A Framework for Prioritization, Design and Coordination of Arctic Long-term Observing Networks: A Perspective from the U.S. SEARCH Program


  • Olivia Lee
  • Hajo Eicken
  • George Kling
  • Craig Lee




Arctic observing, stakeholders, observing network design


Arctic observing networks exist in many countries and often cross international boundaries. We review their status and the development of networked long-term observations as part of a U.S. Arctic Observing System, highlighting major challenges and opportunities for prioritizing observations, designing a network, and increasing coordination. Most Arctic observing activities focus on specific themes and ecosystem services, resulting in a relatively narrow scope of observations for each network.

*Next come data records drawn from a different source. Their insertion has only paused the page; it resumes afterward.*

(* ===== verification/HistoryNormalize.v ===== *)
(** * Normalising a conversation (core/src/context_manager/normalize.rs)

    Before a conversation is sent to the model every tool call gets an output,
    every output without a call goes, images go when the model cannot read them.
    Calls and outputs are matched by [call_id]; the specification works on the
    pair of the id and the kind of tool.  [debug_assertions] says whether the
    build has debug assertions, in which [error_or_panic] panics; a release
    build only logs. *)

From S2P Require Import Prelude RustStr OutputTruncation ConversationItems.

Section normalize.
Context {Json : Type} (debug_assertions : bool).
Abbreviation item := (ResponseItem Json).

Definition error_or_panic : result unit unit := if debug_assertions then Panic else Ok tt.

(** ** ensure_call_outputs_present *)

Definition is_function_call_output (id : str) (i : item) : bool :=
  match i with FunctionCallOutput existing _ => str_eqb existing id | _ => false end.
Definition is_tool_search_output (id : str) (i : item) : bool :=
  match i with ToolSearchOutput (Some existing) _ _ _ => str_eqb existing id | _ => false end.
Definition is_custom_tool_call_output (id : str) (i : item) : bool :=
  match i with CustomToolCallOutput existing _ _ => str_eqb existing id | _ => false end.
Definition is_function_call (id : str) (i : item) : bool :=
  match i with FunctionCall _ _ _ _ existing => str_eqb existing id | _ => false end.
Definition is_local_shell_call (id : str) (i : item) : bool :=
  match i with LocalShellCall _ (Some existing) _ _ => str_eqb existing id | _ => false end.
Definition is_tool_search_call (id : str) (i : item) : bool :=
  match i with ToolSearchCall _ (Some existing) _ _ _ => str_eqb existing id | _ => false end.
Definition is_custom_tool_call (id : str) (i : item) : bool :=
  match i with CustomToolCall _ _ existing _ _ => str_eqb existing id | _ => false end.
Definition is_loopback_host (host : str) : bool :=
  let host := default host (unscoped_ip_literal host) in
  if str_eqb host (L"localhost") then true
  else match parse_ip host with Some ip => ip_is_loopback ip | None => false end.

Example normalized_hosts :
  normalize_host (L"  ExAmPlE.CoM  ") = L"example.com"
  /\ normalize_host (L"example.com.:443") = L"example.com"
  /\ normalize_host (L"[::1]:8080") = L"::1" /\ normalize_host (L"2001:db8::1") = L"2001:db8::1"
  /\ normalize_host (L"[fe80::1%25lo0]") = L"fe80::1%lo0".
Proof. split_and!; vm_compute; reflexivity. Qed.

(** ** Domain patterns *)

Inductive DomainPattern :=
  | ApexAndSubdomains (domain : str)
  | SubdomainsOnly (domain : str)
  | Exact (domain : str).

Definition pattern_parse_domain (domain : str) (build : str -> DomainPattern) : DomainPattern :=
  let domain := trim domain in if is_nil domain then Exact [] else build domain.

Definition pattern_parse (input : str) : DomainPattern :=
  let input := trim input in
  if is_nil input then Exact []
  else match strip_prefix (L"**.") input with
       | Some domain => pattern_parse_domain domain ApexAndSubdomains
       | None =>
           match strip_prefix (L"*.") input with
           | Some domain => pattern_parse_domain domain SubdomainsOnly
           | None => Exact input
           end
       end.

Definition normalize_pattern (pattern : str) : str :=
  let pattern := trim pattern in
  if str_eqb pattern (L"*") then L"*"
  else
    let '(prefix, remainder) :=
      match strip_prefix (L"**.") pattern with
      | Some domain => (L"**.", domain)
      | None => match strip_prefix (L"*.") pattern with
                | Some domain => (L"*.", domain)
                | None => ([], pattern)
                end
      end in
    let remainder := normalize_host remainder in
    if is_nil prefix then remainder else prefix ++ remainder.

Definition expand_domain_pattern (pattern : str) : list str :=
  match pattern_parse pattern with
  | Exact domain => [domain]
  | SubdomainsOnly domain => [L"?*." ++ domain]
  | ApexAndSubdomains domain => [domain; L"?*." ++ domain]
  end.

Definition is_global_wildcard_domain_pattern (pattern : str) : bool :=
  existsb (fun candidate => str_eqb candidate (L"*"))
    (expand_domain_pattern (normalize_pattern pattern)).

Definition normalize_domain (domain : str) : str :=
  to_ascii_lowercase (trim_end_matches (N.eqb DOT) domain).

Definition domain_eq (left right : str) : bool :=
  str_eqb (normalize_domain left) (normalize_domain right).

Definition is_subdomain_or_equal (child parent : str) : bool :=
  let child := normalize_domain child in
  let parent := normalize_domain parent in
  if str_eqb child parent then true else ends_with (DOT :: parent) child.

Definition is_strict_subdomain (child parent : str) : bool :=
  let child := normalize_domain child in
  let parent := normalize_domain parent in
  negb (str_eqb child parent) && ends_with (DOT :: parent) child.

Definition allows (self candidate : DomainPattern) : bool :=
  match self with
  | Exact domain =>
      match candidate with Exact candidate => domain_eq candidate domain | _ => false end
  | SubdomainsOnly domain =>
      match candidate with
      | Exact candidate => is_strict_subdomain candidate domain
      | SubdomainsOnly candidate => is_subdomain_or_equal candidate domain
      | ApexAndSubdomains candidate => is_strict_subdomain candidate domain
      end
  | ApexAndSubdomains domain =>
      match candidate with
      | Exact candidate | SubdomainsOnly candidate | ApexAndSubdomains candidate =>
          is_subdomain_or_equal candidate domain
      end
  end.

(** The crates [globset] (a case-insensitive glob: whether it builds, alone and
    in a set, what it matches) and [url] ([Host::parse], printed again). *)
Class HostLibraries := {
  glob_builds : str -> bool;
  globset_builds : list str -> bool;
  glob_is_match : str -> str -> bool;
  url_host_parse : str -> option str }.

Section libraries.
Context `{HostLibraries}.

Definition parse_domain_for_constraints (domain : str) : str :=
  let domain := trim_end_matches (N.eqb DOT) (trim domain) in
  if is_nil domain then []
  else
    let host := if starts_with [LBRACKET] domain && ends_with [RBRACKET] domain
                then take (length domain - 2) (drop 1 domain) else domain in
    if contains_char 42 host || contains_char 63 host || contains_char PERCENT host then domain
    else default [] (url_host_parse host).

Definition parse_for_constraints (input : str) : DomainPattern :=
  let input := trim input in
  if is_nil input then Exact []
  else match strip_prefix (L"**.") input with
       | Some domain => ApexAndSubdomains (parse_domain_for_constraints domain)
       | None =>
           match strip_prefix (L"*.") input with
           | Some domain => SubdomainsOnly (parse_domain_for_constraints domain)
           | None => Exact (parse_domain_for_constraints input)
           end
       end.

(** A built [GlobSet] is the list of its globs. *)
Definition GlobSet : Type := list str.
Definition globset_is_match (set : GlobSet) (host : str) : bool :=
  existsb (fun glob => glob_is_match glob host) set.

Across all networks there is a need to improve national and international coordination to (1) reduce potential mismatch between identified science needs and outcomes desired by society, (2) link current observing networks to emerging agency and private-sector observing programs across disciplines, and (3) present a stable set of goals and priorities to increase network utility in view of the limited funding resources. We survey the landscape of observing activities and efforts to coordinate them internationally and present a framework for prioritization and coordination based on the activities of the U.S. Study of Environmental Arctic Change (SEARCH). This framework includes a hierarchy of interconnected activities involved in the design and implementation of observing networks. Across the hierarchy, definition of “actionable” science questions helps drive network design, with priorities set by the breadth and depth of the societal applications or policy requirements that these questions can inform. We present an example of applying this design hierarchy to observations that support policy and management decisions about offshore resource development in the Chukchi Sea.